Sue is head of the Grand Isle Community Development Team and she had a simple message for us last week. We were 50 miles away from the gates of hell we came to know as Deepwater Horizon. "Rebuild the gulf's natural barriers," she told a group of New York-based activists called Women In Conservation. "This isn't rocket science;" she said; "it's about water and mud and rocks and concrete."

Media from around the planet have reached out to Audubon's scientists because the Gulf is the Grand Central Station for birds. More than 200 species that migrate to and from Central and South America rely on its beaches, marshes and forests to fatten up before and after their epic flights. Hummingbirds weighing one-eighth of an ounce drop out of the sky after non-stop trips across the Gulf of Mexico, hungry and burning body fat and muscle. And millions of birds including Brown Pelicans breed in these rich coastal lands.

Assessing the damage from a year ago continues to be challenging. Birds that never want to be found still haven't been. Thousands of birds became shark food or were eaten by other predators. And somewhere near 7,000 pelicans, plovers, terns and other birds were found dead.

Just as we're seeing the impacts of the Exxon Valdez spill 20 years later, we don't know yet what effect an oil-infested food chain will have. But we do know that tar balls are still washing ashore on Grand Isle, and that endangered birds are eating the worms in the tar balls. Well-meaning clean-up workers have trampled sandy nesting grounds. They've shaven the beaches to remove oil - and in the process taken away the miles-long lines of seaweed and ocean-growing plants that always wash ashore to serve as food sources and nesting sites.
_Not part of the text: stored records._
(** [Pop] loses no element, even of a collection that is not in heap order. *)
Lemma Pop_some h :
  Len h <> 0 -> exists x h', Pop h = Some (x, h') /\ view h ≡ₚ x :: view h'.
Proof.
  intros Hne. unfold Pop. destruct (Len h) as [|n] eqn:HL; [done|].
  set (h1 := SwapAt 0 n h). set (h2 := down h1 0 n).
  assert (Len h1 = S n) as HL1 by (subst h1; rewrite SwapAt_Len; lia).
  assert (view h2 ≡ₚ view h) as Hp.
  { rewrite <- (swap_perm (view h) 0 n), <- SwapAt_view by lia. fold h1.
    destruct n; [by replace h2 with h1 by done|]. apply down_view; lia. }
  destruct (last_cons_snoc (view h2)) as (l & x & Hl).
  { intros E. rewrite E in Hp. apply Permutation_nil_l in Hp. by rewrite Len_view, <- Hp in HL. }
  destruct (PopBack_view h2 l x Hl) as (h' & -> & Hv'). exists x, h'. split; [done|].
  by rewrite <- Hp, Hl, Hv', Permutation_app_comm.
Qed.

Lemma Pop_empty h : Len h = 0 -> Pop h = None.
Proof. unfold Pop. by intros ->. Qed.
Last week, Senators Mary Landrieu (D-LA) and David Vitter (R-LA) introduced a bill that would finally use BP penalties -- blood money, for sure -- to rebuild America's richest delta system and the entire coastline of the Gulf of Mexico damaged by the BP spill. I encourage all the lawmakers from the region to come together a craft a solution that addresses this massive disaster. Get together and get it done. A quarter of our energy supplies come through these waterways and their communities; so does 40 percent of the seafood from the continental U.S.

We can create a Gulf coast that rebuilds itself by working with the power of the Mississippi River instead of against it. The Army Corps of Engineers broke this river system in the name of more efficient shipping. Increasingly, a new generation of Corps leaders know they can undo the damage and make those water highways even more useful.

And the human benefit to the Gulf region? It's the restoration of a rich way of life where food and family seamlessly mix with pipelines and energy production. And that way of life thrives when natural fresh and saltwater wetlands create the homes for shrimp, oysters, birds and fish. This is the way of life in the steamy Southeast that we've heard in the melodies of Cajuns and jazz masters for generations.

A year later, we still grieve for the 11 lives lost; we know greed and recklessness caused the BP Horizon blowout, and January's Oil Spill Commission report told us that the drillers have deep, systemic issues to fix.

Sue Galliano, a life-long resident of Grand Isle, is a survivor. So are the other 1,500 people who call Grand Isle home. We owe her an answer. We can use BP penalties to restore the Gulf's way of life by rebuilding its wetlands and its coastline.

There are seeds of hope here. Not a wishing kind of hope, but real potential for change. So, what can you do? Yes, this is a "write your representative" plea. (Find a sample letter here)

Make a ruckus for Sue Galliano, for the critters that call the Gulf home, for a way of life that is a part of America's soul.